[Collected data entries]
(** ** The error of an HTTP failure *)

(** X4.  When a non-success response has a JSON body other than [null],
    the error raised is an [Error] built by the wrapper; the two timeout
    variants attach the response as its cause, the two cache variants
    attach nothing. *)
Theorem failure_error_cause
    (w : World) (url : string) (options : gmap string value)
    (t : nat) (r : Response) (j : JsonValue) (m : option JsonValue) :
  ok r = false ->
  json r = inr j ->
  read_message j = inr m ->
  (FetchyLib.awaited w url options = Resolves t r ->
   fails_with (FetchyLib.request w url options)
     (fun e => name e = "Error" /\ cause e = Some r))
  /\ (FetchyResponseType.awaited w url options = Resolves t r ->
      fails_with (FetchyResponseType.request w url options)
        (fun e => name e = "Error" /\ cause e = Some r))
  /\ (FetchyCache.awaited w url options = Resolves t r ->
      fails_with (FetchyCache.request w url options)
        (fun e => name e = "Error" /\ cause e = None))
  /\ (FetchyShouldCache.awaited w url options = Resolves t r ->
      fails_with (FetchyShouldCache.request w url options)
        (fun e => name e = "Error" /\ cause e = None)).
Proof.
  intros Hok Hbody Hread. unfold fails_with.
  split; [|split; [|split]]; intros Hawait.
  - rewrite FetchyLib_result, Hawait, Hok. unfold http_failure.
    rewrite Hbody, Hread. eexists. split; [reflexivity|]. split; reflexivity.
  - rewrite FetchyResponseType_result, Hawait, Hok. unfold http_failure.
    destruct (decide _) as [Hjson | Hother].
    + rewrite Hbody, Hread. eexists. split; [reflexivity|]. split; reflexivity.
    + eexists. split; [reflexivity|]. split; reflexivity.
  - rewrite FetchyCache_result, Hawait, Hok. unfold http_failure.
    rewrite Hbody, Hread. eexists. split; [reflexivity|]. split; reflexivity.
  - rewrite FetchyShouldCache_result, Hawait, Hok. unfold http_failure.
    rewrite Hbody, Hread. eexists. split; [reflexivity|]. split; reflexivity.
Qed.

# [What the task asks]
If a line above contains the word "None", list it.

# [Solution]
        (fun e => name e = "Error" /\ cause e = None))
        (fun e => name e = "Error" /\ cause e = None)).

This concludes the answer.